Victory Gardens were born to assist in freeing more canned goods for the troops. Pots and pans were donated because metals were in short supply. Other donations included tires, bathing caps, hoses and raincoats. All things rubber. People were urged to limit the length of showers and to lick their plates clean to avoid food waste. With the little bit of meat people could buy, they were encouraged to drain and save the fat, to be turned over as an ingredient in making explosives. All this, lasting several years, in a time when families were bearing the burden of lost sons and on the heels of a decade long Great Depression.
Yeah, we are so not the home front of yesteryear. Patriotism has given way to a nation of whiners. Please wear a mask. Up yours. Please rethink your Thanksgiving plans. Screw you.

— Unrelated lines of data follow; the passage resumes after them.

(* ===== verification/Hash.v ===== *)
(** * Fixed-size hash types: [crates/ivory-primitives/src/hash.rs], [keccak.rs]

    The macro [impl_hash!] generates [H128], [H160], [H256], [H512] and [H520];
    here it is one family [Hash n] whose operations take the size.  The Rust
    array type [[u8; n]] is a byte list with its length in the type.

    Keccak-256 comes from the [sha3] crate and is a parameter ([Sha3Crate]).
    No theorem assumes that it is injective, which no 32-byte digest is: a
    result that rests on collision resistance names the finite list of strings
    whose digests it compares, and holds when no two strings of that list
    collide ([coll_free], [binds]). *)

From S2P Require Import Prelude Hex Uint UintFacts UintProps.
#[local] Open Scope Z_scope.

Record Hash (n : nat) : Type := mkHash {
  hash_bytes : bytes;
  hash_ok : (length hash_bytes =? n)%nat = true }.
Arguments mkHash {n} _ _.
Arguments hash_bytes {n} _.
Arguments hash_ok {n} _.

Lemma hash_length {n} (h : Hash n) : length (hash_bytes h) = n.
Proof. apply Nat.eqb_eq, hash_ok. Qed.
#[export] Hint Resolve hash_length : ivory.

Lemma hash_eq {n} (h1 h2 : Hash n) : hash_bytes h1 = hash_bytes h2 -> h1 = h2.
Proof.
  destruct h1 as [b1 p1], h2 as [b2 p2]. simpl. intros ->. f_equal.
  apply Eqdep_dec.UIP_dec, Bool.bool_dec.
Qed.

#[export] Instance Hash_eq_dec n : EqDecision (Hash n) := fun h1 h2 =>
  match decide (hash_bytes h1 = hash_bytes h2) with
  | left H => left (hash_eq h1 h2 H)
  | right H => right (fun E => H (f_equal hash_bytes E))
  end.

In one hiding place, the only food my mother had to eat was pumpkin. For six weeks, only pumpkin, if it could even be found. Her mom and a young man risked their lives foraging at night. It left a specific scar. I never had the traditional Thanksgiving dessert as a kid. And people are feeling uncatered to because the holidays shouldn’t be celebrations as usual? Please, I still haven’t caught up on eating my pro-rated allotment of pumpkin pie.
In such lightly urbanized states as Utah, North Dakota, Oklahoma, Idaho, Montana and Arkansas, hospitals are reporting near capacity utilization of medical floor and ICU beds. Total hospitalizations in the United States are now 24% higher than the April and July peaks.

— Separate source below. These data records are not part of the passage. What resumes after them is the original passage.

Lemma alookup_entries k pairs : alookup (to_nibbles k) (entries pairs) = alookup k pairs.
Proof.
  induction pairs as [|[k' v] pairs IH] using rev_ind; [done |].
  rewrite entries_snoc, alookup_btree_insert, alookup_snoc, IH by apply entries_sorted.
  destruct (decide (k' = k)) as [->|Hne]; [by rewrite decide_True |].
  rewrite decide_False; [done |]. by intros ?%to_nibbles_inj.
Qed.

Lemma entries_keys pairs : Forall (fun e => exists k, e.1 = to_nibbles k) (entries pairs).
Proof.
  induction pairs as [|[k v] pairs IH] using rev_ind; [constructor |].
  rewrite entries_snoc. apply btree_insert_keys; [by exists k | done].
Qed.

(** Rust vectors hold fewer than [2^63] bytes, so nibble paths have a [usize] length. *)
Definition pairs_ok (pairs : list (bytes * bytes)) : Prop :=
  Forall (fun '(k, v) => 2 * Z.of_nat (length k) < M64 /\ vec_ok v) pairs.

Lemma entries_ok pairs : pairs_ok pairs -> items_ok (entries pairs).
Proof.
  unfold pairs_ok. induction pairs as [|[k v] pairs IH] using rev_ind; [constructor |].
  intros [H1 H2]%Forall_app. apply Forall_inv in H2 as [Hk Hv]. rewrite entries_snoc.
  apply btree_insert_keys; [| by apply IH]. split; [| done].
  unfold vec_ok. rewrite to_nibbles_length. lia.
Qed.

(** Sorted entries are determined by the map they denote. *)
Lemma alookup_elem k v l : sorted l -> alookup k l = Some v <-> (k, v) ∈ l.
Proof.
  induction 1 as [|[k' v'] l Hs IH Hl]; [by rewrite elem_of_nil |].
  rewrite elem_of_cons, <- IH. simpl. destruct (alookup k l) as [x|] eqn:E.
  - split; [by right |]. intros [[= -> ->]|]; [| done].
    rewrite (key_lt_ne k' l) in E; [done |]. eapply Forall_impl; [exact Hl | done].
  - case_decide; naive_solver.
Qed.

Lemma sorted_ext l1 l2 :
  sorted l1 -> sorted l2 -> (forall k, alookup k l1 = alookup k l2) -> l1 = l2.
Proof.
  intros H1. revert l2; induction H1 as [|[k1 v1] l1 Hs1 IH Hl1]; intros l2 H2 E.
  - destruct l2 as [|[k2 v2] l2]; [done |]. specialize (E k2). symmetry in E.
    assert (alookup k2 ((k2, v2) :: l2) = Some v2) as E' by (apply alookup_elem; [done | left]).
    by rewrite E in E'.
  - assert (sorted ((k1, v1) :: l1)) as H1 by by constructor.
    destruct H2 as [|[k2 v2] l2 Hs2 Hl2].
    { specialize (E k1). assert (alookup k1 ((k1, v1) :: l1) = Some v1) as E'
        by (apply alookup_elem; [done | left]). by rewrite E in E'. }
    assert (sorted ((k2, v2) :: l2)) as H2 by by constructor.
    assert ((k1, v1) ∈ (k2, v2) :: l2) as M1.
    { apply alookup_elem; [done |]. rewrite <- E. apply alookup_elem; [done | left]. }
    assert ((k2, v2) ∈ (k1, v1) :: l1) as M2.
    { apply alookup_elem; [done |]. rewrite E. apply alookup_elem; [done | left]. }
    assert (k1 = k2) as ->.
    { apply elem_of_cons in M1 as [[= -> ->]|M1]; [done |].
      apply elem_of_cons in M2 as [[= -> ->]|M2]; [done |].
      rewrite Forall_forall in Hl1, Hl2. apply Hl2 in M1. apply Hl1 in M2.
      unfold key_lt in *. simpl in *. rewrite bytes_compare_antisym, M1 in M2. done. }
    assert (v1 = v2) as ->.
    { specialize (E k2). rewrite (proj2 (alookup_elem k2 v1 _ H1)) in E by left.
      rewrite (proj2 (alookup_elem k2 v2 _ H2)) in E by left. congruence. }
    f_equal. apply IH; [done |]. intros k. destruct (decide (k = k2)) as [->|Hne].
    + by rewrite !key_lt_ne.
    + specialize (E k). simpl in E. rewrite !decide_False in E by congruence.
      by destruct (alookup k l1), (alookup k l2).
Qed.

(** Two lists of pairs that denote the same map. *)
Definition pairs_equiv : relation (list (bytes * bytes)) :=
  fun p1 p2 => forall k, alookup k p1 = alookup k p2.
#[export] Instance pairs_equiv_equivalence : Equivalence pairs_equiv.
Proof. unfold pairs_equiv. split; intros ?; [done | done |]. intros ? ? H1 H2 k. by rewrite H1. Qed.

The most important metric, however, is getting relatively little air time. We can’t make more essential health care workers such as hospitalists, floor nurses, Emergency Department and ICU nurses and doctors. There is no simple cookbook for how to treat the most ill. This disease manifests in many different ways and people have idiosyncratic responses. It requires close scrutiny by those with an elite skill set. One ICU doctor I heard on a podcast said that in other diseases she intubates someone and fairly quickly leaves the room. For Covid-19 patients, she hangs out a good long while to “get to know their lungs.” This means that the patient to provider ratio is the immovable metric. There are going to be a lot of unnecessary deaths because while selfishness can seemingly be cloned, savvy health care providers have a more complex genome.
On June 6, 1944, 2,501 American soldiers gave their lives on the beaches of Normandy. I’ve had the great privilege to sit with those who knew them. Come December/January, when the daily Covid-19 death toll meets and well exceeds this body count, I wonder what those still alive will think about the country they so valiantly served.

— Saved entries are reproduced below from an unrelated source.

(* ===== verification/Vectors.v ===== *)
(** * The frozen vectors: [crates/ivory-core/tests/vectors.rs]

    The repository freezes the digests and addresses a few canonical values must have.
    They are computed here from the model, with Keccak-256 as published ([Keccak]) and
    the documented bincode format ([bincode_reference]): a test of the model, like the
    suites of [Testing].  Ed25519 is not computed: the public keys of the two test
    seeds and the frozen signature are inputs of the test. *)

From S2P Require Import Prelude Hex Text Uint UintFacts Hash Address Bincode Core Crypto Keccak.
#[local] Open Scope Z_scope.

(** The hash whose hexadecimal text is [s]. *)
Definition hash_of {n} (s : bytes) : Hash n :=
  match Hash.from_hex s with Ok h => h | Err _ => Hash.ZERO end.
Definition address_of (s : bytes) : Address := mkAddress (hash_of s).

Definition KECCAK_EMPTY : bytes := str "0xc5d2460186f7233c927e7db2dcc703c0e500b653ca82273b7bfad8045d85a470".
Definition ADDR_KEYPAIR_1 : bytes := str "0x97b1c813eae702332ba3eaa1625f942c5472626d".
Definition CREATE_NONCE_0 : bytes := str "0xbfababe70da3d03e64ab6e8f5976878e561ab240".
Definition CREATE_NONCE_1 : bytes := str "0x584379695e7355db208ec36f7fc9d6d1adfbc68f".
Definition CREATE2_EMPTY_CODE : bytes := str "0x1c9af2c7e0690294ede14e10379a4e7f3e05da3c".
Definition SIGNING_HASH : bytes := str "0xd79782022aa4500e8ee4ad17526ae86687dd437b4f572d429dff47e88032d0bd".
Definition TX_HASH : bytes := str "0xbe7847d85f9109f7e14d99e97e5f54638f46724ed01127819c78cdb1f36a8e73".
Definition ED25519_SIG : bytes := str "0x4a2c495d7b81b32a85b2e818db083501d1d2123e4dfb041deacf145a7f94bd050e575784b1d4f945beae6f0576333ef9adcd7b01db8e4ee7c802e80e80e94603".
Definition EMPTY_LIST_ROOT : bytes := str "0x011b4d03dd8c01f1049143cf9c4c817e4b167f1d1b83e5c6f0f10d89ba1e7bce".
Definition DOCUMENTED_HEADER_HASH : bytes := str "0xa340036d231fba441ae03facd3d10bc20d2f76d8d24f20732af5a4618edcc1cc".

(** The public keys of the test seeds 1 and 2. *)
Definition recorded_key_1 : PublicKey :=
  mkPublicKey (hash_of (str "0x8a88e3dd7409f195fd52db2d3cba5d72ca6709bf1d94121bf3748801b40f6f5c")).
Definition recorded_key_2 : PublicKey :=
  mkPublicKey (hash_of (str "0x8139770ea87d175f56a35466c34c7ecccb8d8a91b4ee37a25df60f5b8fc9b394")).
#[local] Existing Instance sha3_reference | 0.

(** The canonical transfer from the first key to the second, with the frozen signature. *)
Definition recorded_transfer : Transaction :=
  mkTransaction (address_from_public_key recorded_key_1) (Some (address_from_public_key recorded_key_2))
    (U256.from_u64 1) [] U256.ONE 21000 0 (mkSignature (hash_of ED25519_SIG)) recorded_key_1.
Definition documented_header : BlockHeader :=
  let '(tx_root, rx_root) := empty_list_roots in
  mkBlockHeader 0 H256.ZERO 1 Address.ZERO 30000000 0 H256.ZERO tx_root rx_root U256.ZERO [].
Definition fixture_a : Address := address_of (str "0x5aaeb6053f3e94c9b9a09f33669435e7ef1beaed").
Definition fixture_b : Address := address_of (str "0xfb6916095ca1df60bb79ce92ce3ea74c37c5d359").

Example vectors_reproduced :
  let sender := address_from_public_key recorded_key_1 in
  Hash.to_hex (keccak256 []) = KECCAK_EMPTY /\
  Address.to_hex sender = ADDR_KEYPAIR_1 /\
  Address.to_hex (Address.create sender 0) = CREATE_NONCE_0 /\
  Address.to_hex (Address.create sender 1) = CREATE_NONCE_1 /\
  Address.to_hex (Address.create2 sender Hash.ZERO (keccak256 [])) = CREATE2_EMPTY_CODE /\
  Hash.to_hex (signing_hash recorded_transfer) = SIGNING_HASH /\
  Hash.to_hex (tx_hash recorded_transfer) = TX_HASH /\
  Hash.to_hex empty_list_roots.1 = EMPTY_LIST_ROOT /\ Hash.to_hex empty_list_roots.2 = EMPTY_LIST_ROOT /\
  Hash.to_hex (header_hash documented_header) = DOCUMENTED_HEADER_HASH /\
  Address.to_hex_checksummed fixture_a = str "0x5aAeb6053F3E94C9b9A09f33669435E7Ef1BeAed" /\
  Address.to_hex_checksummed fixture_b = str "0xfB6916095ca1df60bB79Ce92cE3Ea74c37c5d359".
Proof. split_and!; vm_compute; reflexivity. Qed.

I’m at the head of the bed, the sedative and paralytic just pushed. Gently touching the corner of her lips, I open the 105 year old woman’s mouth. Her decayed, left upper incisor plunges into the void. After placing the tube, I search around but can’t find that former sentry, now hiding in the redundant pharyngeal folds. But it’s there, serving as a witness and preserved for posterity on the post-intubation x-ray.